▶ **TASK DESCRIPTION**: Return exactly the lines of the records below, starting at the line that contains "call, and Breaker" and ending at the line that contains "are dropped, so", with both of those lines kept.

GIVEN RECORDS below:

(** [_parse_test_summary]: the counters are assigned once the loops are
    through; the labels are then set one by one, each after its text has
    been formatted. *)
Definition _parse_test_summary (limit : nat) (text : string) (g : gui)
  : attempt :=
  match tally_of limit text with
  | None => ValueError g
  | Some t =>
      let total :=
        (Tally.passed t + Tally.failed t + Tally.errors t
         + Tally.skipped t)%N in
      let g :=
        set_counters (mkCounts total (Tally.passed t) (Tally.failed t)
                               (Tally.errors t) (Tally.skipped t)) g in
      match format_N limit total with
      | None => ValueError g
      | Some s1 =>
          let g := set_labels ("Total: " ++ s1) (summary_passed g)
                              (summary_failed g) (summary_errors g)
                              (summary_skipped g) g in
          match format_N limit (Tally.passed t) with
          | None => ValueError g
          | Some s2 =>
              let g := set_labels (summary_total g) ("Passed: " ++ s2)
                                  (summary_failed g) (summary_errors g)
                                  (summary_skipped g) g in
              match format_N limit (Tally.failed t) with
              | None => ValueError g
              | Some s3 =>
                  let g := set_labels (summary_total g) (summary_passed g)
                                      ("Failed: " ++ s3) (summary_errors g)
                                      (summary_skipped g) g in
                  match format_N limit (Tally.errors t) with
                  | None => ValueError g
                  | Some s4 =>
                      let g := set_labels (summary_total g)
                                          (summary_passed g)
                                          (summary_failed g)
                                          ("Errors: " ++ s4)
                                          (summary_skipped g) g in
                      match format_N limit (Tally.skipped t) with
                      | None => ValueError g
                      | Some s5 =>
                          Returned
                            (set_labels (summary_total g) (summary_passed g)
                                        (summary_failed g) (summary_errors g)
                                        ("Skipped: " ++ s5) g)
                      end
                  end
              end
          end
      end
  end.
(** * Stability patterns of go-reference: Breaker, Debounce and Retry

    A shallow embedding of [stability_patterns.go].  Each decorator closes
    over a few variables and talks to the outside through [time.Now], the
    wrapped function, and (for Retry) a [select] on a timer and [ctx.Done()].
    The closure variables are a record threaded through every call; the
    outside is a [World] that supplies clock readings, runs the wrapped
    function on its own environment and counts how often it was run.

    A call of a closure runs from start to end.  The mutexes are there only
    as the sections they delimit: Debounce holds its lock for the whole
    call, and Breaker has a section under the read lock and one under the
    write lock, which [Breaker_burst] lets several callers go through
    section by section. *)

From Stdlib Require Import ZArith List String Bool Lia.
From Equations Require Import Equations.
Import ListNotations.

Open Scope string_scope.
Open Scope Z_scope.

(** ** Machine integers

    [int] and [time.Duration] are 64-bit two's complement; [uint] is 64-bit
    unsigned.  Values are kept in [Z] and every operation that can leave the
    range says how it wraps. *)
Module Int64.

Definition modulus : Z := 18446744073709551616.
Definition half_modulus : Z := 9223372036854775808.
Definition max_int : Z := 9223372036854775807.
Definition min_int : Z := -9223372036854775808.
Definition max_uint : Z := 18446744073709551615.

Definition in_range (z : Z) : Prop := min_int <= z <= max_int.
Definition uint_range (z : Z) : Prop := 0 <= z <= max_uint.

(** The representative of [z] modulo 2^64 in the signed range. *)
Definition wrap (z : Z) : Z := (z + half_modulus) mod modulus - half_modulus.

(** [int(u)] for [u : uint]. *)
Definition of_uint (u : Z) : Z := wrap u.

Definition add (a b : Z) : Z := wrap (a + b).
Definition sub (a b : Z) : Z := wrap (a - b).

(** [x << s] for a non-negative count [s]: the bits shifted past the top
    are dropped, so counts of 64 and more give 0. *)
Definition shl (x s : Z) : Z := wrap (Z.shiftl x s).

End Int64.

(** ** Package time

    An instant is a count of nanoseconds since the zero [Time]; a [Duration]
    is a signed 64-bit count of nanoseconds.  Instants are kept exact. *)
Module time.

Definition Time : Type := Z.
Definition Duration : Type := Z.

Definition Nanosecond : Duration := 1.
Definition Second : Duration := 1000000000.

(** The zero value of [Time], which a [var threshold time.Time] holds. *)
Definition zero : Time := 0.

Definition Add (t : Time) (d : Duration) : Time := t + d.
Definition After (t u : Time) : bool := u <? t.
Definition Before (t u : Time) : bool := t <? u.

End time.

(** ** Errors

    A Go [error] is [nil] or an error value. *)
Inductive error_value : Type :=
| errors_New (msg : string)
| context_Canceled
| context_DeadlineExceeded.

Definition error : Type := option error_value.
Definition nil : error := None.

Definition is_nil (e : error) : bool :=
  match e with None => true | Some _ => false end.

(** What [func(context.Context) (string, error)] returns. *)
Definition Response : Type := (string * error)%type.

Section Decorators.

(** The state of whatever the wrapped function talks to, and the type of
    cancellation contexts. *)
Variable Env : Type.
Variable Context : Type.

(** [clock n] is what the [n]-th call of [time.Now()] returns. *)
Variable clock : nat -> time.Time.

(** ** The outside world *)
Record World : Type := mkWorld {
  env : Env;
  ticks : nat;         (* calls of time.Now() so far *)
  invocations : nat    (* calls of the wrapped function so far *)
}.
(** X27: with the fallback analyzer in use, an upload that passes the
    page's checks always ends in the message [Analysis completed!], the
    temporary file removed: the fallback reports its failures in the
    dict it returns, so the page's error branch is never taken. *)
Theorem analysis_page_fallback_reports_completion
    (uploaded_file : App.UploadedFile) (img : pil_image) (w : world) :
  App.is_valid_image_extension (Some (App.name uploaded_file)) = Ok true →
  PIL_open ext (App.data uploaded_file) = Ok img →
  load img = Ok tt →
  verify img = Ok tt →
  ∃ t, show_image_analysis ext fext false (Some uploaded_file) true w =
       (Ok tt, World (fs w) (StSuccess "Analysis completed!" :: t)).
Proof.
  intros Hext Ho Hl Hv. destruct w as [files tr].
  unfold show_image_analysis, App.is_valid_image_file, App.Image_open_upload,
    App.st_image, NamedTemporaryFile, analyze_image_quality.
  run. rewrite Hext. simpl.
  repeat (progress (rewrite ?Ho, ?Hl, ?Hv; simpl)).
  set (name := fresh_temp_name ".jpg" files).
  pose proof (fresh_temp_name_fresh ".jpg" files) as Hfresh. fold name in Hfresh.
  set (w2 := {| fs := _; trace := _ |}).
  destruct (fallback_total name w2) as [d Hd].
  pose proof (touches_nothing _ w2 (touches_fallback [] name)) as Hfs.
  destruct (analyze_image_quality_fallback ext fext name w2) as [r w3].
  simpl in Hd, Hfs. subst r. simpl.
  rewrite Hfs, lookup_insert_eq. simpl. rewrite ?lookup_insert_eq. simpl.
  eexists. f_equal. f_equal.
  rewrite !delete_insert_eq. by apply delete_id.
Qed.

End Fallback.

(** ** Concrete runs of the further properties *)

Section MoreRuns.
Import Sample SampleFallback.

(** Witness of X3: an upper-case extension after two dots. *)
Lemma validators_agree_dotted_witness :
  App.is_valid_image_extension (Some "holiday.photo.JPG")
  = Main.allowed_file "holiday.photo.JPG".
Proof. apply validators_agree_dotted. reflexivity. Defined.

(** Witness of X4: a name without a dot. *)
Lemma is_valid_image_extension_dotless_witness :
  App.is_valid_image_extension (Some "README") =
  Ok (bool_decide (PyStr.lower "README" ∈ App.ALLOWED_EXTENSIONS)).
Proof. apply is_valid_image_extension_dotless. reflexivity. Defined.

(** Witness of X5: the same image as a file and as an upload. *)
Lemma decodability_validators_agree_witness :
  fst (Main.is_valid_image ext "a.jpg" (world_with "a.jpg" soft_file))
  = fst (App.is_valid_image_file ext
           {| App.name := "photo.jpg"; App.data := soft_file |}
           (world_with "a.jpg" soft_file)).
Proof.
  apply (decodability_validators_agree ext (world_with "a.jpg" soft_file)
           "a.jpg" {| App.name := "photo.jpg"; App.data := soft_file |}).
  reflexivity.
Defined.
(** [sep.join(items)]: every item must be a string. *)
Fixpoint as_strs (l : list pyobj) : result (list string) :=
  match l with
  | [] => Ok []
  | VStr s :: l' => ss <- as_strs l' ;; Ok (s :: ss)
  | _ :: _ => Raise TypeError
  end.

Definition py_join (sep : string) (l : list pyobj) : result string :=
  ss <- as_strs l ;; Ok (join sep ss).

(** [s + v] with [s] a string. *)
Definition str_add (s : string) (v : pyobj) : result string :=
  match v with
  | VStr t => Ok (s ++ t)
  | _ => Raise TypeError
  end.

(** [int(v)]: an int is itself, a bool is 0 or 1, a string is read in base
    ten (surrounding whitespace, a sign, digits with single underscores
    between them); anything else is a [TypeError].  The whitespace [int]
    skips leaves out the separators 28 to 31 that [str.isspace] accepts. *)
Definition is_int_space (c : ascii) : bool :=
  let n := nat_of_ascii c in
  ((9 <=? n) && (n <=? 13) || (n =? 32) || (n =? 133) || (n =? 160))%nat.

Definition is_digit (c : ascii) : bool :=
  let n := nat_of_ascii c in ((48 <=? n) && (n <=? 57))%nat.

Fixpoint parse_digits (s : string) (acc : Z) (after_digit : bool) : option Z :=
  match s with
  | EmptyString => if after_digit then Some acc else None
  | String c s' =>
      if is_digit c then
        parse_digits s' (10 * acc + Z.of_nat (nat_of_ascii c - 48))%Z true
      else if Ascii.eqb c "_" then
        if after_digit then parse_digits s' acc false else None
      else None
  end.
(* ===== verification/_CoqProject ===== *)
-Q . S2P
Prelude.v
Json.v
Proto.v
Effects.v
Mock.v
Checker.v
MyOrders.v
Trades.v
TradeSafety.v
TradeManager.v
IntervalJob.v
Threads.v
Protocol.v
ThreadSafety.v
Honest.v
Authenticator.v
OrderBook.v
JsonCodec.v
MucClient.v
MucSession.v
Daemon.v
Activity.v
Market.v
Nonfungible.v
Server.v
Gsp.v
GspServer.v
RpcClient.v
TestUtils.v
MockXaya.v
MockTheorems.v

End of GIVEN RECORDS.

▶ **EXERCISE RESPONSE**:
    call, and Breaker has a section under the read lock and one under the
    write lock, which [Breaker_burst] lets several callers go through
    section by section. *)

From Stdlib Require Import ZArith List String Bool Lia.
From Equations Require Import Equations.
Import ListNotations.

Open Scope string_scope.
Open Scope Z_scope.

(** ** Machine integers

    [int] and [time.Duration] are 64-bit two's complement; [uint] is 64-bit
    unsigned.  Values are kept in [Z] and every operation that can leave the
    range says how it wraps. *)
Module Int64.

Definition modulus : Z := 18446744073709551616.
Definition half_modulus : Z := 9223372036854775808.
Definition max_int : Z := 9223372036854775807.
Definition min_int : Z := -9223372036854775808.
Definition max_uint : Z := 18446744073709551615.

Definition in_range (z : Z) : Prop := min_int <= z <= max_int.
Definition uint_range (z : Z) : Prop := 0 <= z <= max_uint.

(** The representative of [z] modulo 2^64 in the signed range. *)
Definition wrap (z : Z) : Z := (z + half_modulus) mod modulus - half_modulus.

(** [int(u)] for [u : uint]. *)
Definition of_uint (u : Z) : Z := wrap u.

Definition add (a b : Z) : Z := wrap (a + b).
Definition sub (a b : Z) : Z := wrap (a - b).

(** [x << s] for a non-negative count [s]: the bits shifted past the top
    are dropped, so counts of 64 and more give 0. *)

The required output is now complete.